The consolidated net loss of the company was Rs 294.64 crore in the quarter ended on March 31, 2019, a regulatory filing said.
Total income from operations of the company declined to Rs 658.89 crore in the quarter under review from Rs 1,450.47 crore in the year-ago quarter.
The consolidated net loss of the company in 2019-20 was Rs 2,691.84 crore as against Rs 1,537.19 crore in 2018-19.
Total income from operations in 2019-20 dropped to Rs 3,000.42 crore from Rs 5,074.64 crore in 2018-19.
Suzlon Group CEO J P Chalasani said :”It was a highly challenging year where the market remained restricted to very low volumes and the country witnessed only 20 per cent capacity utilisation. Suzlon has installed 350 megawatt (MW) in 2019-20 in spite of working capital constraints and the debt restructuring process.”
Chalsanki said the market is now on a path to recovery and tenders from earlier auctions are yet to close.
“The company is very well positioned to take advantage of this opportunity post the debt restructuring. The government’s thrust on ‘Make in India’… will also help Suzlon’s growth as we would be able to manufacture wind turbines and its components for the sector as a whole in the country and reduce imports,” he said.
The group continued to incur losses in 2019-20 primarily due to lower volumes, high finance cost and provisions for impairment, the company said.
The negative net worth of the group stood at Rs 11,042 crore as on March 31, 2020.

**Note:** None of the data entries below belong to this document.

(** *** It ends *)

Definition all_pairs : list messagePair :=
  list_prod (elements (dom (linked newFile))) (elements (dom (linked oldFile))).
Definition pairs : gset messagePair := list_to_set all_pairs.

Lemma size_list_to_set_le (l : list messagePair) : size (list_to_set (C := gset messagePair) l) <= List.length l.
Proof.
  induction l as [|x l IH]; [by rewrite list_to_set_nil, size_empty|].
  rewrite list_to_set_cons, size_union_alt, size_singleton.
  pose proof (subseteq_size (list_to_set (C := gset messagePair) l ∖ {[x]}) (list_to_set l) ltac:(set_solver)). simpl. lia.
Qed.

Lemma size_pairs : size pairs < structural_fuel newFile oldFile.
Proof.
  unfold structural_fuel. pose proof (size_list_to_set_le all_pairs) as H.
  unfold pairs. unfold all_pairs in *. rewrite length_prod in H.
  replace (List.length (elements (dom (linked newFile)))) with (size (linked newFile)) in H by (by rewrite <- size_dom).
  replace (List.length (elements (dom (linked oldFile)))) with (size (linked oldFile)) in H by (by rewrite <- size_dom).
  lia.
Qed.

Definition unvisited (visited : gset messagePair) : nat := size (pairs ∖ visited).

Lemma unvisited_mono v v' : v ⊆ v' -> unvisited v' <= unvisited v.
Proof. intros H. unfold unvisited. apply subseteq_size. set_solver. Qed.

Lemma unvisited_visit v n o :
  is_linked newFile n -> is_linked oldFile o -> (FullName n, FullName o) ∉ v ->
  unvisited ({[(FullName n, FullName o)]} ∪ v) < unvisited v.
Proof.
  intros Hn Ho Hv. unfold unvisited. apply subset_size. split; [set_solver|]. intros H.
  assert (Hin : (FullName n, FullName o) ∈ pairs).
  { apply elem_of_list_to_set, list_elem_of_In, in_prod; apply list_elem_of_In, elem_of_elements, elem_of_dom; eauto. }
  set_solver.
Qed.

(** A comparison from [v]: it comes to an end and only adds to the visited pairs. *)
Definition ends (res : option (bool * gset messagePair)) (v : gset messagePair) : Prop :=
  exists ok v', res = Some (ok, v') /\ v ⊆ v'.

Lemma structuralLoop_ends rec newMsg oldFields : forall v,
  (forall f, f ∈ Fields newMsg -> FieldKind f = MessageKind -> is_Some (linked newFile !! TypeName f)) ->
  (forall f, f ∈ oldFields -> FieldKind f = MessageKind -> is_Some (linked oldFile !! TypeName f)) ->
  (forall n o v', is_linked newFile n -> is_linked oldFile o -> v ⊆ v' -> ends (rec n o v') v') ->
  ends (structuralLoop newFile oldFile rec newMsg oldFields v) v.
Proof.
  induction oldFields as [|f fields IH]; intros v Hn Ho Hrec; simpl; [by exists true, v|].
  assert (Hnext : forall v', v ⊆ v' -> ends (structuralLoop newFile oldFile rec newMsg fields v') v').
  { intros v' Hv. apply IH; [done|by intros; apply Ho; [right|]|]. intros n o v'' H1 H2 H3. apply Hrec; set_solver. }
  destruct (ByNumber newMsg (Number f)) as [g|] eqn:Eg; [|by apply Hnext].
  destruct (bool_decide_reflect (FieldKind f = FieldKind g)) as [Hk|Hk]; [|destruct (negb _); [by exists false, v|by apply Hnext]].
  destruct (bool_decide_reflect (FieldKind f = MessageKind)) as [Hm|Hm]; [|by apply Hnext].
  destruct (Hn g) as [n En]; [by eapply ByNumber_Some|congruence|]. destruct (Ho f) as [o Eo]; [left|done|].
  rewrite En, Eo.
  destruct (Hrec n o v) as ([] & v' & E & Hv); [by eapply linked_is_linked|by eapply linked_is_linked|done| |];
    rewrite E; [|by exists false, v'].
  destruct (Hnext v' Hv) as (ok & v'' & E' & Hv'). exists ok, v''. split; [done|set_solver].
Qed.

Lemma structural_ends fuel : forall n o v,
  is_linked newFile n -> is_linked oldFile o -> unvisited v < fuel ->
  ends (areMessagesStructurallyCompatible newFile oldFile fuel n o v) v.
Proof.
  induction fuel as [|fuel IH]; intros n o v Hn Ho Hf; [lia|]. simpl.
  destruct (same_descriptor n o); [by exists true, v|].
  destruct (bool_decide_reflect ((FullName n, FullName o) ∈ v)) as [|Hv]; [by exists true, v|].
  pose proof (unvisited_visit v n o Hn Ho Hv) as Hlt.
  destruct (structuralLoop_ends (areMessagesStructurallyCompatible newFile oldFile fuel) n (Fields o)
              ({[(FullName n, FullName o)]} ∪ v)) as (ok & v' & E & Hv').
  - intros f Hf1 Hf2. by eapply Hcn.
  - intros f Hf1 Hf2. by eapply Hco.
  - intros n' o' v' H1 H2 H3. apply IH; [done..|]. pose proof (unvisited_mono _ _ H3). lia.
  - exists ok, v'. split; [done|set_solver].
Qed.

(** *** It finds a simulation *)

(** Compared already, or the same descriptor. *)
Definition done_with (v : gset messagePair) (n o : Message) : Prop :=
  same_descriptor n o = true \/ (FullName n, FullName o) ∈ v.

Definition holds_in (v : gset messagePair) (n o : Message) : Prop :=
  forall oldField newField, oldField ∈ Fields o -> ByNumber n (Number oldField) = Some newField ->
  field_simulates (done_with v) newField oldField.

(** Every pair visited since [v] holds in [v']. *)
Definition settled (v v' : gset messagePair) : Prop :=
  forall n o, is_linked newFile n -> is_linked oldFile o ->
  (FullName n, FullName o) ∈ v' -> (FullName n, FullName o) ∉ v -> holds_in v' n o.

Lemma field_simulates_mono (R R' : Message -> Message -> Prop) f g :
  (forall n o, R n o -> R' n o) -> field_simulates R f g -> field_simulates R' f g.
Proof. unfold field_simulates. intros HR. case_decide; [|done]. naive_solver. Qed.

Lemma done_with_mono v v' n o : v ⊆ v' -> done_with v n o -> done_with v' n o.
Proof. unfold done_with. set_solver. Qed.

Lemma holds_in_mono v v' n o : v ⊆ v' -> holds_in v n o -> holds_in v' n o.
Proof.
  intros Hv H f g Hf Hg. eapply field_simulates_mono; [|by eapply H].
  intros ? ?. by apply done_with_mono.
Qed.

Lemma settled_trans v v' v'' : v' ⊆ v'' -> settled v v' -> settled v' v'' -> settled v v''.
Proof.
  intros Hs H1 H2 n o Hn Ho Hin Hni. destruct (decide ((FullName n, FullName o) ∈ v')) as [Hv|Hv].
  - eapply holds_in_mono; [exact Hs|]. by apply H1.
  - by apply H2.
Qed.

Lemma structuralLoop_true rec newMsg oldFields : forall v v',
  (forall n o w w', is_linked newFile n -> is_linked oldFile o -> rec n o w = Some (true, w') ->
     w ⊆ w' /\ done_with w' n o /\ settled w w') ->
  structuralLoop newFile oldFile rec newMsg oldFields v = Some (true, v') ->
  v ⊆ v' /\ settled v v' /\
  forall f g, f ∈ oldFields -> ByNumber newMsg (Number f) = Some g ->
    field_simulates (done_with v') g f.
Proof.
  induction oldFields as [|f fields IH]; intros v v' Hrec; simpl.
  { intros [= <-]. split_and!; [done|by intros ? ? ? ? ? ?|]. intros f g Hf. by apply elem_of_nil in Hf. }
  destruct (ByNumber newMsg (Number f)) as [g|] eqn:Eg; cycle 1.
  { intros E. apply IH in E as (H1 & H2 & H3); [|done]. split_and!; [done..|].
    intros f' g' [->|Hf]%elem_of_cons Hg; [congruence|by apply H3]. }
  assert (Hrest : forall w, structuralLoop newFile oldFile rec newMsg fields w = Some (true, v') ->
    v ⊆ w -> settled v w ->
    (forall w', w ⊆ w' -> field_simulates (done_with w') g f) ->
    v ⊆ v' /\ settled v v' /\
    forall f0 g0, f0 ∈ f :: fields -> ByNumber newMsg (Number f0) = Some g0 ->
      field_simulates (done_with v') g0 f0).
  { intros w E Hvw Hset Hf. apply IH in E as (H1 & H2 & H3); [|done]. split_and!.
    - set_solver.
    - by eapply settled_trans.
    - intros f' g' [->|Hf']%elem_of_cons Hg; [|by apply H3]. rewrite Eg in Hg. injection Hg as <-. by apply Hf. }
  assert (Hself : settled v v) by (by intros ? ? ? ? ? ?).
  destruct (bool_decide_reflect (FieldKind f = FieldKind g)) as [Hk|Hk]; cycle 1.
  { destruct (areKindsWireCompatible _ _) eqn:Ek; simpl; [|done]. intros E. apply (Hrest v); [done..|].
    intros w' _. unfold field_simulates. by rewrite decide_False. }
  destruct (bool_decide_reflect (FieldKind f = MessageKind)) as [Hm|Hm]; cycle 1.
  { intros E. apply (Hrest v); [done..|]. intros w' _. unfold field_simulates. by rewrite decide_True. }
  destruct (linked newFile !! TypeName g) as [n|] eqn:En; [|done].
  destruct (linked oldFile !! TypeName f) as [o|] eqn:Eo; [|done].
  destruct (rec n o v) as [[[] w]|] eqn:Er; try done. intros E.
  apply Hrec in Er as (H1 & H2 & H3); [|by eapply linked_is_linked..]. apply (Hrest w); [done..|].
  intros w' Hw. unfold field_simulates. rewrite decide_True by done. intros _. exists n, o.
  split_and!; [done..|]. by eapply done_with_mono.
Qed.

Lemma structural_true fuel : forall n o v v',
  is_linked newFile n -> is_linked oldFile o ->
  areMessagesStructurallyCompatible newFile oldFile fuel n o v = Some (true, v') ->
  v ⊆ v' /\ done_with v' n o /\ settled v v'.
Proof.
  induction fuel as [|fuel IH]; intros n o v v' Hn Ho; [done|]. simpl.
  assert (Hself : settled v v) by (by intros ? ? ? ? ? ?).
  destruct (same_descriptor n o) eqn:Es; [intros [= <-]; split_and!; [done|by left|done]|].
  destruct (bool_decide_reflect ((FullName n, FullName o) ∈ v)) as [Hv|Hv];
    [intros [= <-]; split_and!; [done|by right|done]|].
  intros E. apply structuralLoop_true in E as (H1 & H2 & H3); [|by apply IH].
  split_and!; [set_solver|right; set_solver|].
  intros n' o' Hn' Ho' Hin Hni.
  destruct (decide ((FullName n', FullName o') = (FullName n, FullName o))) as [Heq|Hne].
  - injection Heq as En Eo. unfold is_linked in *. rewrite En, Hn in Hn'. rewrite Eo, Ho in Ho'.
    injection Hn' as <-. injection Ho' as <-. exact H3.
  - apply H2; [done..|set_solver].
Qed.

(** *** It finds every simulation *)

Lemma structural_complete fuel R : simulation R -> forall n o v ok v',
  R n o -> areMessagesStructurallyCompatible newFile oldFile fuel n o v = Some (ok, v') -> ok = true.
Proof.
  intros HR. induction fuel as [|fuel IH]; intros n o v ok v' Hno; [done|]. simpl.
  destruct (same_descriptor n o) eqn:Es; [by intros [= <- _]|].
  destruct (bool_decide _); [by intros [= <- _]|].
  destruct (HR n o Hno) as [?|Hf]; [congruence|]. generalize ({[(FullName n, FullName o)]} ∪ v) as w.
  revert Hf. generalize (Fields o) as fields. induction fields as [|f fields IHf]; intros Hf w; simpl; [by intros [= <- _]|].
  assert (Hrest := IHf (fun f0 g Hf0 => Hf f0 g ltac:(by right))).
  destruct (ByNumber n (Number f)) as [g|] eqn:Eg; [|by apply Hrest].
  pose proof (Hf f g ltac:(left) Eg) as Hs. unfold field_simulates in Hs.
  destruct (bool_decide_reflect (FieldKind f = FieldKind g)) as [Hk|Hk].
  - rewrite decide_True in Hs by done.
    destruct (bool_decide_reflect (FieldKind f = MessageKind)) as [Hm|]; [|by apply Hrest].
    destruct (Hs Hm) as (n' & o' & -> & -> & Hr).
    destruct (areMessagesStructurallyCompatible _ _ fuel n' o' w) as [[[] w']|] eqn:Er; [by apply Hrest| |done].
    apply IH in Er; [done|exact Hr].
  - rewrite decide_False in Hs by done. rewrite Hs. simpl. by apply Hrest.
Qed.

Meanwhile, the company’s board has approved the resignation of Group Chief Executive Officer J P Chalasani.
The company said Chalasani has resigned with effect from July 7, 2020. However, it said that he will continue with the company as a strategic advisor.
Suzlon CFO Swapnil Jain said, in 2019-20, debt restructuring and working capital constraints continued to impede the company’s operations and that is reflected in its performance.
“Our losses at EBIDTA (earnings before interest, taxes, depreciation and amortisation) level are primarily because the WTG (Wind Turbine Generator) business was almost at a standstill resulting in under-absorption of overheads and certain non-recurring costs.
“Having closed our debt restructuring successfully we have also reduced our fixed costs in 2019-20 thereby bringing down our break-even levels significantly. Post restructuring we will have an improved balance sheet in 2020-21, equipping us to ramp up execution of our order book,” he added.